I'm about to go to church. I just hope my priest doesn't convert to Islam.
What's sharia got to say about man-on-boy rape?
Kevin
Non-molested ex-altar boy
Soomebody, I'm sure, will find a way to blame it oon the gays...
I believe that homosexuality is punishable by death in the sharia. Though obviously it is not prosecuted often, as many of the Islamic countries are 'butt pirate' nations.
Also, I don't know how the rules differ with the age of the a participant. Nor if the rules differ with the lack of willingness of a participant.
But I believe that consensual homosexual acts between consenting adults is punishable by stoning to death.
Jim,
"Soomebody, I'm sure, will find a way to blame it oon the gays..."
Which ones?
Sad thing. There could be a lot of truth in reports like this. This will not, however, discourage the traditional way to disseminate Islamic knowledge in a poor society where the education establishment favours secularism.
I am not surprised that highly minoritarian secular Muslims want to run with this. Islam will continue without them, looking on them with a mostly benign passing glance.
The problem remains, however, how can Muslim societies run by various gradations of depotism develop the accountability and rule of law that will allow us to trust governmental declarations, and get to the bottom of issues with a properly functioning justice system, and a more serious media.

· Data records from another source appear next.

(** Away from the start of the text only a final quote goes. *)
Lemma replace_from_snoc_quote t : replace_from false (t ++ "'")%string = t.
Proof.
  induction t as [|c t IH]; [reflexivity|].
  rewrite append_cons. cbn [replace_from]. rewrite IH.
  destruct (append_quote_nonempty t) as (c' & r & ->).
  rewrite andb_false_r. reflexivity.
Qed.

Lemma replace_quoted t : replace_edge_quotes (quoted t) = t.
Proof.
  unfold replace_edge_quotes, quoted.
  change ("'" ++ t ++ "'")%string with (String "'"%char (t ++ "'")%string).
  cbn [replace_from]. apply replace_from_snoc_quote.
Qed.

Lemma replace_from_no_trailing t :
  ends_with_quote t = false -> replace_from false t = t.
Proof.
  induction t as [|c t IH]; [reflexivity|].
  intros H. cbn [replace_from]. destruct t as [|c' t'].
  - cbn in H. rewrite H. reflexivity.
  - rewrite andb_false_r. f_equal. apply IH. exact H.
Qed.

Lemma replace_unquoted t :
  starts_with_quote t = false -> ends_with_quote t = false ->
  replace_edge_quotes t = t.
Proof.
  destruct t as [|c t]; [reflexivity|]. intros Hs He.
  unfold replace_edge_quotes. cbn [replace_from]. cbn in Hs. rewrite Hs.
  cbn [andb]. f_equal. destruct t as [|c' t']; [reflexivity|].
  apply replace_from_no_trailing. exact He.
Qed.

(** On an envelope with a textual payload the parser returns what
    [JSON.parse] makes of the stripped text, or no value. *)
Lemma parse_text_envelope JSON_parse text mimes rest :
  parseKernelOutputJSON JSON_parse (text_envelope (VStr text) mimes rest)
  = Ok (default VUndefined (JSON_parse (replace_edge_quotes text))).
Proof.
  unfold parseKernelOutputJSON, text_envelope, call_JSON_parse. cbn.
  destruct (JSON_parse _); reflexivity.
Qed.

Lemma parse_returns JSON_parse output :
  exists v, parseKernelOutputJSON JSON_parse output = Ok v.
Proof.
  unfold parseKernelOutputJSON.
  destruct output as [| | | | | |ps]; cbn; eauto.
  destruct (default VUndefined (lookup_property "data" ps))
    as [| |[]| | | |mimes]; cbn; eauto.
  - destruct (negb _ && negb _); cbn; eauto.
  - destruct (negb _); cbn; eauto.
  - case_bool_decide; eauto.
    destruct (default VUndefined (lookup_property "text/plain" mimes));
      cbn; eauto.
    unfold call_JSON_parse. destruct (JSON_parse _); cbn; eauto.
Qed.

Lemma parse_without_text JSON_parse mimes rest :
  lookup_property "text/plain" mimes = None ->
  parseKernelOutputJSON JSON_parse (VObj (("data", VObj mimes) :: rest))
  = Ok VUndefined.
Proof.
  intros H. unfold parseKernelOutputJSON. cbn. rewrite H.
  rewrite bool_decide_eq_false_2; [reflexivity|].
  intros [v Hv]. discriminate.
Qed.

Lemma parse_without_data JSON_parse props :
  lookup_property "data" props = None ->
  parseKernelOutputJSON JSON_parse (VObj props) = Ok VUndefined.
Proof. intros H. unfold parseKernelOutputJSON. cbn. rewrite H. reflexivity. Qed.

Lemma parse_non_text_payload JSON_parse payload mimes rest :
  (forall s, payload <> VStr s) ->
  parseKernelOutputJSON JSON_parse (text_envelope payload mimes rest)
  = Ok VUndefined.
Proof.
  intros H. unfold parseKernelOutputJSON, text_envelope. cbn.
  destruct payload; cbn; try reflexivity. destruct (H s eq_refl).
Qed.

Fans of secularization in Pakistan are a majority of the rich and elite, but a small minority of the middle-class, and simply not found amongst the rural people and poor.
Pakistan will continue to make progress, but it will only be lasting if all Pakistani Muslims are comfortable. Secularization shuts most out.
What's next? Sex in the champagne room? Champagne in the madrassa perhaps?
Well, on the plus side, my priest didn't bow toward Mecca today.
On the minus side, I agree with Jim: Somebody will soon blame this on gay marriage ;->
But just remember, the situation with regard to the Pakistani pedophiles would be much worse if Kerry were President 😉
I've got a long, fatwa-worthy article on this coming out at the ISIS site within a day or two.
I just read David McClory's comment and I have to respond. I can't think of a comment more off base in every way than his.
McClory says, "This will not, however, discourage the traditional way to disseminate Islamic knowledge in a poor society where the education establishment favours secularism."
You could only believe that if you thought that Pakistanis were so irrational that while they want their kids to be educated, they don't mind doing so at the price of molestation. Dubious, to put it mildly. Prediction: Pakistanis will be resistant to believing that the charges are true, but if they are convinced that they are true, there will be a backlash against the madrasas just as there was a backlash against the fundamentalists in the later years of the Zia regime (which put Benazir Bhutto in power).
Next, he says, "I am not surprised that highly minoritarian secular Muslims want to run with this." Uh...have you noticed that the guy "running with it" is the Minister of Religious Affairs of the Islamic Republic of Pakistan--and a member of the majority PML-Q party? If he was so easy to ignore, the fundamentalists wouldn't be screaming as loudly as they are to have him killed. So much for their "benign" neglect of those "minoritarians."
Next we read: "Fans of secularization in Pakistan are a majority of the rich and elite, but a small minority of the middle-class, and simply not found amongst the rural people and poor."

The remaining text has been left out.